# [Requirement]
Some entries follow. Reproduce exactly the lines starting at the one with "intros Hr Hst Hin Hpos Hge Hbm Hbu Hbmine." and stopping after the one with "simpl negb. simpl orb. cbv iota.".

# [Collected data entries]
####

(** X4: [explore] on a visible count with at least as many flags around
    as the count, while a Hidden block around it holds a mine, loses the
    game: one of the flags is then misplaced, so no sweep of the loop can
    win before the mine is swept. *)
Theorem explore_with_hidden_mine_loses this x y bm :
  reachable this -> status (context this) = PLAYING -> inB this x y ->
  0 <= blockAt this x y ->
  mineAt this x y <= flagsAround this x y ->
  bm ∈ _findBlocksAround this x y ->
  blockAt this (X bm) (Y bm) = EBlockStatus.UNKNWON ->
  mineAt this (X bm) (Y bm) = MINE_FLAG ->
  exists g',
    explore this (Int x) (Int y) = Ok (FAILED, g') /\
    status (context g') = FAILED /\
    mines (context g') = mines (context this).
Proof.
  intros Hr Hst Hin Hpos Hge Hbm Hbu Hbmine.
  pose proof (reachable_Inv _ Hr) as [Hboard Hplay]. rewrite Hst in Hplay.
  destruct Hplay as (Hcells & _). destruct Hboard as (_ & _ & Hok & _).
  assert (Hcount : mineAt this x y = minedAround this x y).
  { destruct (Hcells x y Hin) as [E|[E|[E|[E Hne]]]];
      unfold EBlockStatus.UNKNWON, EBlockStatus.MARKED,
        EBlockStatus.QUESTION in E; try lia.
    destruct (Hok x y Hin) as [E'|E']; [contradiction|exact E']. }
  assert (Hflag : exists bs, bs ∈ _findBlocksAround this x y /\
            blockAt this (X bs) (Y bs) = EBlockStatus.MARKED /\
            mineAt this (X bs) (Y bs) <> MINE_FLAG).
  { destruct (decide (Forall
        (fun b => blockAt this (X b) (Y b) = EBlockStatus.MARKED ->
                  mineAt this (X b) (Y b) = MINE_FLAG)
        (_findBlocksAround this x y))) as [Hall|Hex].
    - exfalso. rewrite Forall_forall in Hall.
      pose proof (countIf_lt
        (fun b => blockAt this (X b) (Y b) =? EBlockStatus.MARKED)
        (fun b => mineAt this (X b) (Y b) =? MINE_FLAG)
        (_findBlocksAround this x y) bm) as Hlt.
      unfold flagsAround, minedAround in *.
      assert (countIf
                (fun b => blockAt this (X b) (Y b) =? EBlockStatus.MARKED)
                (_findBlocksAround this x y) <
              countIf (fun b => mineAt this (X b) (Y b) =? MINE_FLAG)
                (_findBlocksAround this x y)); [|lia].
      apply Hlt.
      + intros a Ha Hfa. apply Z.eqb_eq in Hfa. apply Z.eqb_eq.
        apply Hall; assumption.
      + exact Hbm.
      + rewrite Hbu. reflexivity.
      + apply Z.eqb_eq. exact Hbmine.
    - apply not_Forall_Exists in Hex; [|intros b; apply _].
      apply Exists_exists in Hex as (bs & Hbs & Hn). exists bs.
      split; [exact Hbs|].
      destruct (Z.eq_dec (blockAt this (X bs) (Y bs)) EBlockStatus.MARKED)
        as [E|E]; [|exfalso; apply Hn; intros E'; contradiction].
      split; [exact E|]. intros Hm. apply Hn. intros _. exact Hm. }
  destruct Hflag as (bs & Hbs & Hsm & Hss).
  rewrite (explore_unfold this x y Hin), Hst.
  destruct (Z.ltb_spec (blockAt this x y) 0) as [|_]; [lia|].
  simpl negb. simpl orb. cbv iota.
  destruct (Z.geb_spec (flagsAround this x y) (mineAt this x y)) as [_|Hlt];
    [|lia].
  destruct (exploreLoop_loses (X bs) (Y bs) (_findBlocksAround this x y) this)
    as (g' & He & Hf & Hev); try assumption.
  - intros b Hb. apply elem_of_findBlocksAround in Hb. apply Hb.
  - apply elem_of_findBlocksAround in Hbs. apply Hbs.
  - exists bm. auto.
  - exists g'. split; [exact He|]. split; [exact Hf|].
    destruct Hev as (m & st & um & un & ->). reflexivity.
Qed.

####

# [Solution]
  intros Hr Hst Hin Hpos Hge Hbm Hbu Hbmine.
  pose proof (reachable_Inv _ Hr) as [Hboard Hplay]. rewrite Hst in Hplay.
  destruct Hplay as (Hcells & _). destruct Hboard as (_ & _ & Hok & _).
  assert (Hcount : mineAt this x y = minedAround this x y).
  { destruct (Hcells x y Hin) as [E|[E|[E|[E Hne]]]];
      unfold EBlockStatus.UNKNWON, EBlockStatus.MARKED,
        EBlockStatus.QUESTION in E; try lia.
    destruct (Hok x y Hin) as [E'|E']; [contradiction|exact E']. }
  assert (Hflag : exists bs, bs ∈ _findBlocksAround this x y /\
            blockAt this (X bs) (Y bs) = EBlockStatus.MARKED /\
            mineAt this (X bs) (Y bs) <> MINE_FLAG).
  { destruct (decide (Forall
        (fun b => blockAt this (X b) (Y b) = EBlockStatus.MARKED ->
                  mineAt this (X b) (Y b) = MINE_FLAG)
        (_findBlocksAround this x y))) as [Hall|Hex].
    - exfalso. rewrite Forall_forall in Hall.
      pose proof (countIf_lt
        (fun b => blockAt this (X b) (Y b) =? EBlockStatus.MARKED)
        (fun b => mineAt this (X b) (Y b) =? MINE_FLAG)
        (_findBlocksAround this x y) bm) as Hlt.
      unfold flagsAround, minedAround in *.
      assert (countIf
                (fun b => blockAt this (X b) (Y b) =? EBlockStatus.MARKED)
                (_findBlocksAround this x y) <
              countIf (fun b => mineAt this (X b) (Y b) =? MINE_FLAG)
                (_findBlocksAround this x y)); [|lia].
      apply Hlt.
      + intros a Ha Hfa. apply Z.eqb_eq in Hfa. apply Z.eqb_eq.
        apply Hall; assumption.
      + exact Hbm.
      + rewrite Hbu. reflexivity.
      + apply Z.eqb_eq. exact Hbmine.
    - apply not_Forall_Exists in Hex; [|intros b; apply _].
      apply Exists_exists in Hex as (bs & Hbs & Hn). exists bs.
      split; [exact Hbs|].
      destruct (Z.eq_dec (blockAt this (X bs) (Y bs)) EBlockStatus.MARKED)
        as [E|E]; [|exfalso; apply Hn; intros E'; contradiction].
      split; [exact E|]. intros Hm. apply Hn. intros _. exact Hm. }
  destruct Hflag as (bs & Hbs & Hsm & Hss).
  rewrite (explore_unfold this x y Hin), Hst.
  destruct (Z.ltb_spec (blockAt this x y) 0) as [|_]; [lia|].
  simpl negb. simpl orb. cbv iota.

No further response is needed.